Pair programming allows team members to share quickly, making them less likely to have agendas hidden from each other. This helps pair programmers learn to communicate more easily. "This raises the communication bandwidth and frequency within the project, increasing overall information flow within the team."

==Studies==
There are both empirical studies and meta-analyses of pair programming. The empirical studies tend to examine the level of productivity and the quality of the code, while meta-analyses may focus on biases introduced by the process of testing and publishing.

A meta-analysis found pairs typically consider more design alternatives than programmers working alone, arrive at simpler, more maintainable designs, and catch design defects earlier. However, it raised concerns that its findings may have been influenced by "signs of publication bias among published studies on pair programming." It concluded that "pair programming is not uniformly beneficial or effective."

Although pair programmers may complete a task faster than a solo programmer, the total number of human-hours increases. A manager would have to balance faster completion of the work and reduced testing and debugging time against the higher cost of coding. The relative weight of these factors can vary by project and task.

The benefit of pairing is greatest on tasks that the programmers do not fully understand before they begin: that is, challenging tasks that call for creativity and sophistication, and for novices as compared to experts. Pair programming could be helpful for attaining high quality and correctness on complex programming tasks, but it would also increase the development effort (cost) significantly.

On simple tasks, which the pair already fully understands, pairing results in a net drop in productivity. It may reduce the code development time but also risks reducing the quality of the program. Productivity can also drop when novice–novice pairing is used without sufficient availability of a mentor to coach them.
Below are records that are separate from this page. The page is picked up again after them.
(** The answer: the page and its [pagination] object; [next_cursor] is
    [None] for [null] and for a property left out. *)
Record Page : Type := {
  clawfiles : list Card;
  has_more : bool;
  next_cursor : option Z
}.

(** [created_at < ?] when the cursor is given and not empty: the text
    of the column, which [toISOString] wrote, against the text of the
    query string, both as TEXT values. *)
Definition sortsBefore (cursor : option jsstring) (at_ : Z) : bool :=
  match truthy cursor with
  | Some text => textLess (Iso.toISOString at_) text
  | None => true
  end.

(** The rows of [clawfiles WHERE status = 'active'], with
    [created_at < ?] when a cursor is given. *)
Definition cardsBefore (db : DB) (cursor : option jsstring) : list Card :=
  omap (fun kv =>
          if bool_decide (Store.status kv.2 = js "active")
             && sortsBefore cursor (Store.created_at kv.2)
          then Some {| public_key := kv.1;
                       mention_name := Store.mention_name kv.2;
                       display_name := Store.display_name kv.2;
                       verification_tier := Store.verification_tier kv.2;
                       status := Store.status kv.2;
                       created_at := Store.created_at kv.2 |}
          else None) (map_to_list (Store.clawfiles db)).

(** The handler of [GET /clawfiles]; [limit] is the number
    [Math.min(parseInt(...), 100)] and [cursor] the text of the query
    string. *)
Definition listRoute {G : Engine} (db : DB) (limit : Z)
    (cursor : option jsstring) : Reply Page :=
  let results :=
    Sql.limit (limit + 1) (orderByDesc created_at (cardsBefore db cursor)) in
  let clawfiles := slice0 limit results in
  let hasMore := (limit <? Z.of_nat (length results))%Z in
  Answered 200
    {| clawfiles := clawfiles;
       has_more := hasMore;
       next_cursor := if hasMore then created_at <$> last clawfiles
                      else None |}.

(** The same route for a cursor that a page handed out: [next_cursor]
    is the [created_at] text of a row, and [Some c] stands for the text
    of the instant [c].  Two such texts compare as their instants do
    (years 0000 to 9999). *)
Definition olderThan (cursor : option Z) (at_ : Z) : bool :=
  match cursor with
  | Some c => (at_ <? c)%Z
  | None => true
  end.

(** The rows of [clawfiles WHERE status = 'active'], with
    [created_at < cursor] when a cursor is given. *)
Definition activeCards (db : DB) (cursor : option Z) : list Card :=
  omap (fun kv =>
          if bool_decide (Store.status kv.2 = js "active")
             && olderThan cursor (Store.created_at kv.2)
          then Some {| public_key := kv.1;
                       mention_name := Store.mention_name kv.2;
                       display_name := Store.display_name kv.2;
                       verification_tier := Store.verification_tier kv.2;
                       status := Store.status kv.2;
                       created_at := Store.created_at kv.2 |}
          else None) (map_to_list (Store.clawfiles db)).

(** The handler of [GET /clawfiles] at such a cursor; [limit] is the
    number [Math.min(parseInt(...), 100)] and [cursor] the instant of
    the cursor, when one is given. *)
Definition listHandler {G : Engine} (db : DB) (limit : Z) (cursor : option Z)
  : Reply Page :=
  let results :=
    Sql.limit (limit + 1) (orderByDesc created_at (activeCards db cursor)) in
  let clawfiles := slice0 limit results in
  let hasMore := (limit <? Z.of_nat (length results))%Z in
  Answered 200
    {| clawfiles := clawfiles;
       has_more := hasMore;
       next_cursor := if hasMore then created_at <$> last clawfiles
                      else None |}.
(** * http_blaster: the orchestrator and the statistics aggregator

    A shallow embedding of [http_blaster.go]: the workload-id counter,
    [generate_executors], the aggregation loop and the report file written by
    [report], and the exit path of [main] ([exit], [handle_exit], the
    deferred calls).

    Conventions.
    - Go's fixed-width integers are values of [Z] kept in range by the
      explicit wrap-around functions [wrap_u64], [wrap_i64], [wrap_i32].
    - [time.Duration] is an [int64] count of nanoseconds.
    - [float64] is IEEE 754 binary64, taken from the Standard Library's
      executable specification [SpecFloat] at precision 53 and [emax] 1024.
    - Package-level variables, the files on disk and the logger's output are
      fields of one [world] record that every function threads through a
      small monad whose outcomes are: return, [os.Exit], panic. *)

From Stdlib Require Import ZArith Lia String List.
From Stdlib Require Import SpecFloat.
From stdpp Require Import gmap strings list pretty sorting.

Local Open Scope Z_scope.

(** ** Machine integers *)

Module Int.

Definition wrap_u64 (z : Z) : Z := z mod 2 ^ 64.
Definition wrap_i64 (z : Z) : Z := (z + 2 ^ 63) mod 2 ^ 64 - 2 ^ 63.
Definition wrap_i32 (z : Z) : Z := (z + 2 ^ 31) mod 2 ^ 32 - 2 ^ 31.

Definition is_i64 (z : Z) : Prop := - 2 ^ 63 <= z < 2 ^ 63.
Definition is_i32 (z : Z) : Prop := - 2 ^ 31 <= z < 2 ^ 31.

(** [x + y] on [uint64], on [int64] (a [time.Duration]) and on [int32]. *)
Definition add_u64 (x y : Z) : Z := wrap_u64 (x + y).
Definition add_i64 (x y : Z) : Z := wrap_i64 (x + y).
Definition add_i32 (x y : Z) : Z := wrap_i32 (x + y).

(** [x / y] on [int64] for a non-zero constant divisor: truncated. *)
Definition quot_i64 (x y : Z) : Z := wrap_i64 (Z.quot x y).

End Int.

(** ** float64 *)

Module F64.

Definition prec : Z := 53.
Definition emax : Z := 1024.

Definition float64 : Type := spec_float.

(** [float64(x)] for an integer [x] (signed or unsigned): the nearest
    binary64 value, ties to even. *)
Definition of_int (x : Z) : float64 := binary_normalize prec emax x 0 false.

Definition mul (x y : float64) : float64 := SFmul prec emax x y.
Definition div (x y : float64) : float64 := SFdiv prec emax x y.

(** The integer part of a float, when it has one. *)
Definition trunc (f : float64) : option Z :=
  match f with
  | S754_zero _ => Some 0
  | S754_finite s m e => Some (cond_Zopp s (Z.shiftl (Zpos m) e))
  | S754_infinity _ | S754_nan => None
  end.

(** What [int64(f)] yields when [f] has no [int64] value.  The language
    leaves the result to the implementation; this is the value the amd64
    conversion instruction produces. *)
Definition int64_indefinite : Z := - 2 ^ 63.

(** [int64(f)], and so [time.Duration(f)]: truncation toward zero. *)
Definition to_int64 (f : float64) : Z :=
  match trunc f with
  | Some z =>
      if (- 2 ^ 63 <=? z) && (z <? 2 ^ 63) then z else int64_indefinite
  | None => int64_indefinite
  end.

End F64.

(** ** Data model *)

(** Modelled from the spec: the declarations of [workload],
    [executor_result], [executor] and [tomlConfig] are in other files of
    the package than [http_blaster.go].  The fields below are the ones
    [http_blaster.go] reads or writes, with the types its typed
    accumulators force ([Total], [Iops]: [uint64]; [Min], [Max]:
    [time.Duration]); [Avg] is a [time.Duration] like the other latencies. *)

Record workload := {
  Id : Z;            (* int32 *)
  Type_ : string     (* the field [Type] *)
}.

Record executor_result := {
  Total : Z;         (* uint64 *)
  Iops : Z;          (* uint64 *)
  Avg : Z;           (* time.Duration *)
  Min : Z;           (* time.Duration *)
  Max : Z            (* time.Duration *)
}.

(** Modelled from the spec: [executor.Report()] is declared in another file
    of the package.  Per the spec it is a query, callable once the executor
    is done, returning the measured Result together with an advisory error
    when some request failed.  An executor carries both as fields
    ([measured], [failure]); [Report] reads them. *)
Record executor := {
  Workload : workload;
  host : string;
  port : string;
  measured : executor_result;
  failure : option string
}.

Definition Report (e : executor) : executor_result * option string :=
  (measured e, failure e).

Record global_section := {
  Server : string;
  Port : string;
  TSLMode : bool;
  Block_size : Z;
  Duration : Z
}.

(** [Workloads] is a Go map; ranging over it visits the entries in an order
    the runtime chooses.  The list is the map's entries in the order of that
    visit. *)
Record tomlConfig := {
  Global : global_section;
  Workloads : list (string * workload)
}.

(** ** The aggregation loop of [report] *)

(** The local variables of [report]. *)
Record locals := {
  overall_requests : Z;
  overall_get_requests : Z;
  overall_put_requests : Z;
  overall_get_lat_max : Z;
  overall_get_lat_min : Z;
  overall_put_lat_max : Z;
  overall_put_lat_min : Z;
  overall_iops : Z;
  overall_get_iops : Z;
  overall_put_iops : Z;
  overall_get_avg_lat : Z;
  overall_put_avg_lat : Z;
  errors : list string
}.

Definition locals_init : locals :=
  {| overall_requests := 0; overall_get_requests := 0;
     overall_put_requests := 0;
     overall_get_lat_max := 0; overall_get_lat_min := 0;
     overall_put_lat_max := 0; overall_put_lat_min := 0;
     overall_iops := 0; overall_get_iops := 0; overall_put_iops := 0;
     overall_get_avg_lat := 0; overall_put_avg_lat := 0;
     errors := [] |}.

(** [time.Duration(float64(results.Avg) * float64(results.Total))] *)
Definition weighted (results : executor_result) : Z :=
  F64.to_int64 (F64.mul (F64.of_int (Avg results)) (F64.of_int (Total results))).

(** [if lat_max < results.Max { lat_max = results.Max }] *)
Definition merge_max (lat_max : Z) (results : executor_result) : Z :=
  if lat_max <? Max results then Max results else lat_max.

(** [if lat_min == 0 { lat_min = results.Min }]
    [if lat_min > results.Min { lat_min = results.Min }] *)
Definition merge_min (lat_min : Z) (results : executor_result) : Z :=
  let lat_min := if lat_min =? 0 then Min results else lat_min in
  if lat_min >? Min results then Min results else lat_min.

(** One iteration of [for _, executor := range executors]. *)
Definition report_iter (v : locals) (executor : executor) : locals :=
  let '(results, err) := Report executor in
  let errors' :=
    match err with Some e => errors v ++ [e] | None => errors v end in
  let overall_requests' := Int.add_u64 (overall_requests v) (Total results) in
  if String.eqb (Type_ (Workload executor)) "GET" then
    {| overall_requests := overall_requests';
       overall_get_requests := Int.add_u64 (overall_get_requests v) (Total results);
       overall_put_requests := overall_put_requests v;
       overall_get_lat_max := merge_max (overall_get_lat_max v) results;
       overall_get_lat_min := merge_min (overall_get_lat_min v) results;
       overall_put_lat_max := overall_put_lat_max v;
       overall_put_lat_min := overall_put_lat_min v;
       overall_iops := Int.add_u64 (overall_iops v) (Iops results);
       overall_get_iops := Int.add_u64 (overall_get_iops v) (Iops results);
       overall_put_iops := overall_put_iops v;
       overall_get_avg_lat := Int.add_i64 (overall_get_avg_lat v) (weighted results);
       overall_put_avg_lat := overall_put_avg_lat v;
       errors := errors' |}
  else
    {| overall_requests := overall_requests';
       overall_get_requests := overall_get_requests v;
       overall_put_requests := Int.add_u64 (overall_put_requests v) (Total results);
       overall_get_lat_max := overall_get_lat_max v;
       overall_get_lat_min := overall_get_lat_min v;
       overall_put_lat_max := merge_max (overall_put_lat_max v) results;
       overall_put_lat_min := merge_min (overall_put_lat_min v) results;
       overall_iops := Int.add_u64 (overall_iops v) (Iops results);
       overall_get_iops := overall_get_iops v;
       overall_put_iops := Int.add_u64 (overall_put_iops v) (Iops results);
       overall_get_avg_lat := overall_get_avg_lat v;
       overall_put_avg_lat := Int.add_i64 (overall_put_avg_lat v) (weighted results);
       errors := errors' |}.

(** [if requests != 0 { avg = time.Duration(float64(avg) / float64(requests)) }] *)
Definition average (avg_lat requests : Z) : Z :=
  if requests =? 0 then avg_lat
  else F64.to_int64 (F64.div (F64.of_int avg_lat) (F64.of_int requests)).

Definition report_averages (v : locals) : locals :=
  {| overall_requests := overall_requests v;
     overall_get_requests := overall_get_requests v;
     overall_put_requests := overall_put_requests v;
     overall_get_lat_max := overall_get_lat_max v;
     overall_get_lat_min := overall_get_lat_min v;
     overall_put_lat_max := overall_put_lat_max v;
     overall_put_lat_min := overall_put_lat_min v;
     overall_iops := overall_iops v;
     overall_get_iops := overall_get_iops v;
     overall_put_iops := overall_put_iops v;
     overall_get_avg_lat :=
       average (overall_get_avg_lat v) (overall_get_requests v);
     overall_put_avg_lat :=
       average (overall_put_avg_lat v) (overall_put_requests v);
     errors := errors v |}.

(** Lines 146-202 of [report]: the loop over [executors], then the two
    divisions. *)
Definition aggregate (executors : list executor) : locals :=
  report_averages (fold_left report_iter executors locals_init).

(** ** The report file *)

(** [d.Nanoseconds()/1e3] *)
Definition usec (d : Z) : Z := Int.quot_i64 d 1000.

(** The line feed. *)
Definition LF : string := String (Ascii.ascii_of_nat 10) "".

(** The fifteen [f.WriteString(fmt.Sprintf(...))] calls, in order. *)
Definition report_lines (v : locals) : list string :=
  [ "[global]" +:+ LF;
    "overall_requests=" +:+ pretty (overall_requests v) +:+ LF;
    "overall_iops=" +:+ pretty (overall_iops v) +:+ LF;
    LF +:+ "[get]" +:+ LF;
    "overall_requests=" +:+ pretty (overall_get_requests v) +:+ LF;
    "overall_iops=" +:+ pretty (overall_get_iops v) +:+ LF;
    "overall_lat_min=" +:+ pretty (usec (overall_get_lat_min v)) +:+ "usec" +:+ LF;
    "overall_lat_max=" +:+ pretty (usec (overall_get_lat_max v)) +:+ "usec" +:+ LF;
    "overall_lat_avg=" +:+ pretty (usec (overall_get_avg_lat v)) +:+ "usec" +:+ LF;
    LF +:+ "[put]" +:+ LF;
    "overall_requests=" +:+ pretty (overall_put_requests v) +:+ LF;
    "overall_iops=" +:+ pretty (overall_put_iops v) +:+ LF;
    "overall_lat_min=" +:+ pretty (usec (overall_put_lat_min v)) +:+ "usec" +:+ LF;
    "overall_lat_max=" +:+ pretty (usec (overall_put_lat_max v)) +:+ "usec" +:+ LF;
    "overall_lat_avg=" +:+ pretty (usec (overall_put_avg_lat v)) +:+ "usec" +:+ LF ].

Definition report_text (v : locals) : string :=
  fold_left String.append (report_lines v) "".

(** ** The world *)

(** One argument of a [log.Println] or [log.Printf] call; an entry of the
    log is the list of the call's arguments.  The logger's time stamp and
    the layout of the arguments are not represented. *)
Inductive log_arg :=
| LStr (s : string)
| LUint (n : Z)
| LInt (n : Z)
| LDur (d : Z)
| LBool (b : bool)
| LErr (e : string).

(** The command line after [flag.Parse()]. *)
Record flags := {
  conf_file : string;
  results_file : string;
  showVersion : bool;
  cpu_profile : bool;
  mem_profile : bool;
  enable_log : bool
}.

(** The package-level variables the program assigns. *)
Record vars := {
  start_time : Z;                 (* time.Time, as an instant in ns *)
  end_time : Z;
  wl_id : Z;                      (* int32 *)
  dataBfr : list Z;               (* []byte *)
  config : tomlConfig;
  executors : list executor;
  log_file : option string
}.

Record world := {
  w_flags : flags;
  w_vars : vars;
  w_files : gmap string string;   (* the files on disk, by path *)
  w_log : list (list log_arg)     (* what the logger has printed *)
}.

(** What the program obtains from outside itself. *)
Record env := {
  (** whether [os.Create(path)] succeeds *)
  create_ok : string -> bool;
  (** [LoadConfig(path)]: the configuration and the error *)
  LoadConfig : string -> tomlConfig * option string;
  (** the readings of [time.Now()] in [start_executors] and in
      [wait_for_completion], and the stamp of the log file's name *)
  now_start : Z;
  now_end : Z;
  now_stamp : string;
  (** the [i]-th value of [rand.Int()] *)
  rand_Int : nat -> Z;
  (** what an executor has measured once the barrier has fired *)
  run : executor -> executor_result * option string;
  (** the bytes the profiler writes *)
  cpu_profile_data : string;
  heap_profile_data : string
}.

Definition set_vars (f : vars -> vars) (w : world) : world :=
  {| w_flags := w_flags w; w_vars := f (w_vars w);
     w_files := w_files w; w_log := w_log w |}.

Definition set_files (f : gmap string string -> gmap string string)
    (w : world) : world :=
  {| w_flags := w_flags w; w_vars := w_vars w;
     w_files := f (w_files w); w_log := w_log w |}.

Definition add_log (entry : list log_arg) (w : world) : world :=
  {| w_flags := w_flags w; w_vars := w_vars w;
     w_files := w_files w; w_log := w_log w ++ [entry] |}.

Definition with_wl_id (x : Z) (v : vars) : vars :=
  {| start_time := start_time v; end_time := end_time v; wl_id := x;
     dataBfr := dataBfr v; config := config v; executors := executors v;
     log_file := log_file v |}.

Definition with_executors (x : list executor) (v : vars) : vars :=
  {| start_time := start_time v; end_time := end_time v; wl_id := wl_id v;
     dataBfr := dataBfr v; config := config v; executors := x;
     log_file := log_file v |}.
A study of programmers using AI assistance tools such as GitHub Copilot found that while some programmers conceived of AI assistance as similar to pair programming, in practice the use of such tools is very different in terms of the programmer experience, with the human programmer having to transition repeatedly between driver and navigator roles.

==Indicators of non-performance==
There are indicators that a pair is not performing well:
- Disengagement may present as one of the members physically withdraws away from the keyboard, accesses email, or even falls asleep.
- The "Watch the Master" phenomenon can arise if one member is more experienced than the other. In this situation, the junior member may take the observer role, deferring to the senior member of the pair for the majority of coding activity. This can easily lead to disengagement.

==Pairing variations==
- Expert–expert
Expert–expert pairing may seem to be the obvious choice for the highest productivity and can produce great results, but it often yields little insight into new ways to solve problems, as both parties are unlikely to question established practices.
- Expert–novice
Expert–novice pairing creates many opportunities for the expert to mentor the novice. This pairing can also introduce new ideas, as the novice is more likely to question established practices. The expert, now required to explain established practices, is also more likely to question them. However, in this pairing, an intimidated novice may passively "watch the master" and hesitate to participate meaningfully. Also, some experts may not have the patience needed to allow constructive novice participation.
- Novice–novice
Novice–novice pairing can produce results significantly better than two novices working independently, although this practice is generally discouraged because it is harder for novices to develop good habits without a proper role model.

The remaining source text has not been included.